### What this task involves
Nothing but the lines below between the line holding "- apply wl_inv_init." and the line holding "End traversal.", inclusive, should appear in the answer, each set down exactly.

------ Data under study ------

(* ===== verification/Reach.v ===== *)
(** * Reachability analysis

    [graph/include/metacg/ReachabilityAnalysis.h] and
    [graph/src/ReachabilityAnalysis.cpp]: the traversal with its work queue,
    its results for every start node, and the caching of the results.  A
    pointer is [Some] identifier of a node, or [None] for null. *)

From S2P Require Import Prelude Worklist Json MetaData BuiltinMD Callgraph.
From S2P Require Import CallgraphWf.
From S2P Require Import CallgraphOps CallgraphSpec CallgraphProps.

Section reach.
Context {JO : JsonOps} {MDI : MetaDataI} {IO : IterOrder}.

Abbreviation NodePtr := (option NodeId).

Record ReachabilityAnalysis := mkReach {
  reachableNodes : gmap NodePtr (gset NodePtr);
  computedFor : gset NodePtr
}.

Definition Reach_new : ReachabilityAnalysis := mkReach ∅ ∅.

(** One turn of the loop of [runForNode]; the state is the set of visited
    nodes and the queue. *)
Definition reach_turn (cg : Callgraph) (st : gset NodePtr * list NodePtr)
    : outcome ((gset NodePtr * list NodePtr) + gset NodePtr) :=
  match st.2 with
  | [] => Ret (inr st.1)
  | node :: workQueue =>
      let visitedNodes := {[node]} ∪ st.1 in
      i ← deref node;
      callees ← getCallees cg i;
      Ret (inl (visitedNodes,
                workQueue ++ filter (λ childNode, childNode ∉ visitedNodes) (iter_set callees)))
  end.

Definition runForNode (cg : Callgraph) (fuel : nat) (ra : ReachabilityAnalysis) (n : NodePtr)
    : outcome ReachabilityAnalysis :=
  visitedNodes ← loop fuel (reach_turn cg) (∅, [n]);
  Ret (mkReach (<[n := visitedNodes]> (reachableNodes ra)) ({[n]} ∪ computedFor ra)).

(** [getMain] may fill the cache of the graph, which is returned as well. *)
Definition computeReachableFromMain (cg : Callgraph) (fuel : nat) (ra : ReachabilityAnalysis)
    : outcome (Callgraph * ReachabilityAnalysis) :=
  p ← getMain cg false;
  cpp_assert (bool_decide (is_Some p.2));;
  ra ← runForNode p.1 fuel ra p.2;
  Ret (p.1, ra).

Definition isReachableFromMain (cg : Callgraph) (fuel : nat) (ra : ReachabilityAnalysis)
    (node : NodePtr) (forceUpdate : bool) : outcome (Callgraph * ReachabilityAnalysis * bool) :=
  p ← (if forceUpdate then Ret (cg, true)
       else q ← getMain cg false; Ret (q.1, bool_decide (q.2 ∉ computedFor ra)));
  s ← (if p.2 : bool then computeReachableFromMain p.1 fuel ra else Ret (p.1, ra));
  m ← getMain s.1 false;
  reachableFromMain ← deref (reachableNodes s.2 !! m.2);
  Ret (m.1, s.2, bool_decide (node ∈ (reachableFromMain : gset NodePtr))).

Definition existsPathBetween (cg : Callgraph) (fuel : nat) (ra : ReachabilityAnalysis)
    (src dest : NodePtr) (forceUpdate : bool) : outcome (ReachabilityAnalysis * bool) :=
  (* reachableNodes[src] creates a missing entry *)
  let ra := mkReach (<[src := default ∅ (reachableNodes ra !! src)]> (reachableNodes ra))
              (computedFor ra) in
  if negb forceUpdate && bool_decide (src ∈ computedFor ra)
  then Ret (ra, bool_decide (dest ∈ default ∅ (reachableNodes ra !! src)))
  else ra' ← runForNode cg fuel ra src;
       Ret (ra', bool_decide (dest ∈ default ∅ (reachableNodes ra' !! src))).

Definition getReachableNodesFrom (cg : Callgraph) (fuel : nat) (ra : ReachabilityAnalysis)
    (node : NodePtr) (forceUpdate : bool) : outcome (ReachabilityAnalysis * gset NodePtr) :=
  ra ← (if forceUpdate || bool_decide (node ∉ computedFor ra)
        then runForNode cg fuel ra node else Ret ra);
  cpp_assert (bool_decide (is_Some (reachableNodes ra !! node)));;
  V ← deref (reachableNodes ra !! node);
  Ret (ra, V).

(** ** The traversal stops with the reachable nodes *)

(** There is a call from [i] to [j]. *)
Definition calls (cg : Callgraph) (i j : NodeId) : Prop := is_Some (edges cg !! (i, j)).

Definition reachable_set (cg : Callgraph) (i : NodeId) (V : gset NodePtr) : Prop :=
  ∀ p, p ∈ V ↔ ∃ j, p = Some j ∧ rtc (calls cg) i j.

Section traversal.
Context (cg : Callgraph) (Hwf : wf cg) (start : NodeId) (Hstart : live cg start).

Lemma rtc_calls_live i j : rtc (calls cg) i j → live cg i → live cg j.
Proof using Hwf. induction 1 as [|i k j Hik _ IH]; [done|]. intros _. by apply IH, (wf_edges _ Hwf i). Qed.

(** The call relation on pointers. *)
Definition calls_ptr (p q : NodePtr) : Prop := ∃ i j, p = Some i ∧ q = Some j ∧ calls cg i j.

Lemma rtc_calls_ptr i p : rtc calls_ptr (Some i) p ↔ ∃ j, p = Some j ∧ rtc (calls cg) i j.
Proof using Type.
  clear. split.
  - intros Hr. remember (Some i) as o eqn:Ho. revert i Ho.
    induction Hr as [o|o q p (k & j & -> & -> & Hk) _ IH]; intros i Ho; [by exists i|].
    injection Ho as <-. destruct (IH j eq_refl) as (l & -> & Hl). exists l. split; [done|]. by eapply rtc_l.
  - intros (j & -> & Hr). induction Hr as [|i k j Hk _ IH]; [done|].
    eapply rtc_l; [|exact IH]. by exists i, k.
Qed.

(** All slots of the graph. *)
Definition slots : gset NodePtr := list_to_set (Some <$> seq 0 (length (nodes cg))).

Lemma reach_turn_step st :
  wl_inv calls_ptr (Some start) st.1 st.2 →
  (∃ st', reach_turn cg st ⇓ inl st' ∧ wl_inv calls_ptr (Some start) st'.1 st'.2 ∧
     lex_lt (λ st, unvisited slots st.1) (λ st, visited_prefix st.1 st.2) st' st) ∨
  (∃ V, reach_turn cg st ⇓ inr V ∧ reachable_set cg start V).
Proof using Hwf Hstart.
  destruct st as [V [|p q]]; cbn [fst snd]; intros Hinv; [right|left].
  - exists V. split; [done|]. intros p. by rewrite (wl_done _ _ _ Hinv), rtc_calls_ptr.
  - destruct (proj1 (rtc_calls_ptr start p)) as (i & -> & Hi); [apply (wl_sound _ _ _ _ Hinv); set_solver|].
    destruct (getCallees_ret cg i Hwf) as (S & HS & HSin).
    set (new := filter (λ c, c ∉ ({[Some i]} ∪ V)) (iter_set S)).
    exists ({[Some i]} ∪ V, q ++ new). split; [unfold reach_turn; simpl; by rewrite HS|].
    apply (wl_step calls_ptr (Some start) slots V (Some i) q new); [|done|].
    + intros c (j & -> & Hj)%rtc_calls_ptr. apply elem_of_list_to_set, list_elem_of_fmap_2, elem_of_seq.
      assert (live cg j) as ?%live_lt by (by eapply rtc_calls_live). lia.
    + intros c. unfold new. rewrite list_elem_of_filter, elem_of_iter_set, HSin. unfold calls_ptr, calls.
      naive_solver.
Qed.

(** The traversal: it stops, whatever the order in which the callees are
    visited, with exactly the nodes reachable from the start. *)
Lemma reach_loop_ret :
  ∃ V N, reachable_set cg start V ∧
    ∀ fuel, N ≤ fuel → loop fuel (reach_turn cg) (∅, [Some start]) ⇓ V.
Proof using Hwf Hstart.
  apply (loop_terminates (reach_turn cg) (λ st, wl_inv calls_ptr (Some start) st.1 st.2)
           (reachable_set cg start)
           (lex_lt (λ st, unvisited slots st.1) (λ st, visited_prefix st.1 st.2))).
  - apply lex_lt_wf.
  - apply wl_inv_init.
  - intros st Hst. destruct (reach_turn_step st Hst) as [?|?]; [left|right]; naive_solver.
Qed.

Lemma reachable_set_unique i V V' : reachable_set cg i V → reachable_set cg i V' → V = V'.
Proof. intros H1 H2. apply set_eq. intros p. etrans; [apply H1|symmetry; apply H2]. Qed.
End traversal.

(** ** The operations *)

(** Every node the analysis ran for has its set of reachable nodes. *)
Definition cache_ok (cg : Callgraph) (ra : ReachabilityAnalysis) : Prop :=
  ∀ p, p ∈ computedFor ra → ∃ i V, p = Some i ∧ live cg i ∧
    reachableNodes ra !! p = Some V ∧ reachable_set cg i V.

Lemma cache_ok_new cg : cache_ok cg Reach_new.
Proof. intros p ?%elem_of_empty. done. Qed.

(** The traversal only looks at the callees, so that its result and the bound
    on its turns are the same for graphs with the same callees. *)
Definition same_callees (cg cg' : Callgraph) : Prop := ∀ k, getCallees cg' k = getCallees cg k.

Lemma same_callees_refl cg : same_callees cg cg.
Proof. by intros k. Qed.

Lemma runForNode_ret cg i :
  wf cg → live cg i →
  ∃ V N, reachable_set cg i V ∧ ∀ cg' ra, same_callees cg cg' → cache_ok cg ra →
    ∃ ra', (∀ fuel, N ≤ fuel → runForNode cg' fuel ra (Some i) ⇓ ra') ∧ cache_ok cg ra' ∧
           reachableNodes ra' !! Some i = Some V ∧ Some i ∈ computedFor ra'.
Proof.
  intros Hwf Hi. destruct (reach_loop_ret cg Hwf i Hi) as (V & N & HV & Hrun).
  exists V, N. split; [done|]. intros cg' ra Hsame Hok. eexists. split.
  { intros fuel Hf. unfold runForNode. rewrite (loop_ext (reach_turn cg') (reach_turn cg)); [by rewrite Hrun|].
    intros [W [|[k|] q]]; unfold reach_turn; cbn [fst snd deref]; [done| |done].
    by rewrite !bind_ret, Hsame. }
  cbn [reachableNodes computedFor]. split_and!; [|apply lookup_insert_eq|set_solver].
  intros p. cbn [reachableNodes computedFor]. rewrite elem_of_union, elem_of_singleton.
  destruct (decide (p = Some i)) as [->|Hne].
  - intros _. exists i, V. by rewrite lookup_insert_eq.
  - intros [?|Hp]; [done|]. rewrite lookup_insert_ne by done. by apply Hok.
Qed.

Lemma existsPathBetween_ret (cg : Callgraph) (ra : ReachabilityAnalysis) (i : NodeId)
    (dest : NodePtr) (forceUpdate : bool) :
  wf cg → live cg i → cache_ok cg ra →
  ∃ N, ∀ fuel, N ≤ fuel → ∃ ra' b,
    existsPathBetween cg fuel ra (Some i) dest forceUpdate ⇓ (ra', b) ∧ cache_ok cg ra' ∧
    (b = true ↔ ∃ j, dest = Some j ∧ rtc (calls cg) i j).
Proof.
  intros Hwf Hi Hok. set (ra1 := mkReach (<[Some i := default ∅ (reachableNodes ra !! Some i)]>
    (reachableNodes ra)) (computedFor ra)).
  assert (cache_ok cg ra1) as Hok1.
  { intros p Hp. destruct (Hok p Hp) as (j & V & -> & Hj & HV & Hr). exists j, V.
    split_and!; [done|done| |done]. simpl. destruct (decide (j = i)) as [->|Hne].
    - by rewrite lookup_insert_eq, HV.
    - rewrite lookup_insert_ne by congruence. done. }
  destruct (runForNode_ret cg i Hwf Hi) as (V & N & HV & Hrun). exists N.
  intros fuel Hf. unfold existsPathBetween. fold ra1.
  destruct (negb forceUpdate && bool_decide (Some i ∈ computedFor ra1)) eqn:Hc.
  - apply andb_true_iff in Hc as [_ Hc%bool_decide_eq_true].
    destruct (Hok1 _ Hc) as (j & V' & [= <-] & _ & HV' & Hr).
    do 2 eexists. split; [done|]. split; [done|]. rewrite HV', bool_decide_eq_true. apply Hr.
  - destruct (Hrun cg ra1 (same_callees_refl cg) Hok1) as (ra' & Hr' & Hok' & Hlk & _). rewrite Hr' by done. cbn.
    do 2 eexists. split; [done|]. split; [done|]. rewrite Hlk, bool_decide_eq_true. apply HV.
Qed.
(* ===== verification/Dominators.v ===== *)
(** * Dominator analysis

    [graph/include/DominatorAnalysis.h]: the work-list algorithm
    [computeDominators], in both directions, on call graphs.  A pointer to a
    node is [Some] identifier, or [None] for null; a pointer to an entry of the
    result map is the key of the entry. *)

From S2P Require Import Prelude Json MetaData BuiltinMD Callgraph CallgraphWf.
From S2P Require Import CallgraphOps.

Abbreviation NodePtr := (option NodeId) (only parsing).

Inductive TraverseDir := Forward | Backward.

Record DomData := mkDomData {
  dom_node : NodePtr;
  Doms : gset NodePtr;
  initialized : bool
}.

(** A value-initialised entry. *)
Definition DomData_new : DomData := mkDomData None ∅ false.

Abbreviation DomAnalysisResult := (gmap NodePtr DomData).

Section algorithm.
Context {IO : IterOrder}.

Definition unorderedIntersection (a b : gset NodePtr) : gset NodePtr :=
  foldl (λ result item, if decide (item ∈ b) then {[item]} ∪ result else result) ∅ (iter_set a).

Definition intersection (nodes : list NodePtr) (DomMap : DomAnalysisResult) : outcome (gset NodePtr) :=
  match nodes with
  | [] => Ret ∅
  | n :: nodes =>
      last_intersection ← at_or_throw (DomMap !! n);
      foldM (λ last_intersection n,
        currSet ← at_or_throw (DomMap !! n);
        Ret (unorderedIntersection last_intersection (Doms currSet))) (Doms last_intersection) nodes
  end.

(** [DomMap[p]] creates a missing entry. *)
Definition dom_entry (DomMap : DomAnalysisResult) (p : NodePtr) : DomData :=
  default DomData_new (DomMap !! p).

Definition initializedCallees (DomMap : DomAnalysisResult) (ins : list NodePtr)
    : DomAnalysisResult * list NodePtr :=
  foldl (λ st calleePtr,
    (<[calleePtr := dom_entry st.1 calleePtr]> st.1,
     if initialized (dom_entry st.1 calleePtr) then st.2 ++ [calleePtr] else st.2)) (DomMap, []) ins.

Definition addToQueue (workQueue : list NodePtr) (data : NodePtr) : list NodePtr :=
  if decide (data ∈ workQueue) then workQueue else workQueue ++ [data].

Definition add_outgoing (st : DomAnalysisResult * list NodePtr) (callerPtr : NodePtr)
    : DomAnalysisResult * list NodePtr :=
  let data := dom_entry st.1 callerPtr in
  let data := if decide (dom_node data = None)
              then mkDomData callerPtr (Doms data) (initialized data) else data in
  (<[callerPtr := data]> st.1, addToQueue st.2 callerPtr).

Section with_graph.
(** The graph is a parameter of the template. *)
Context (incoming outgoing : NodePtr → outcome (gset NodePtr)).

------

### Exercise response
  - apply wl_inv_init.
  - intros st Hst. destruct (reach_turn_step st Hst) as [?|?]; [left|right]; naive_solver.
Qed.

Lemma reachable_set_unique i V V' : reachable_set cg i V → reachable_set cg i V' → V = V'.
Proof. intros H1 H2. apply set_eq. intros p. etrans; [apply H1|symmetry; apply H2]. Qed.
End traversal.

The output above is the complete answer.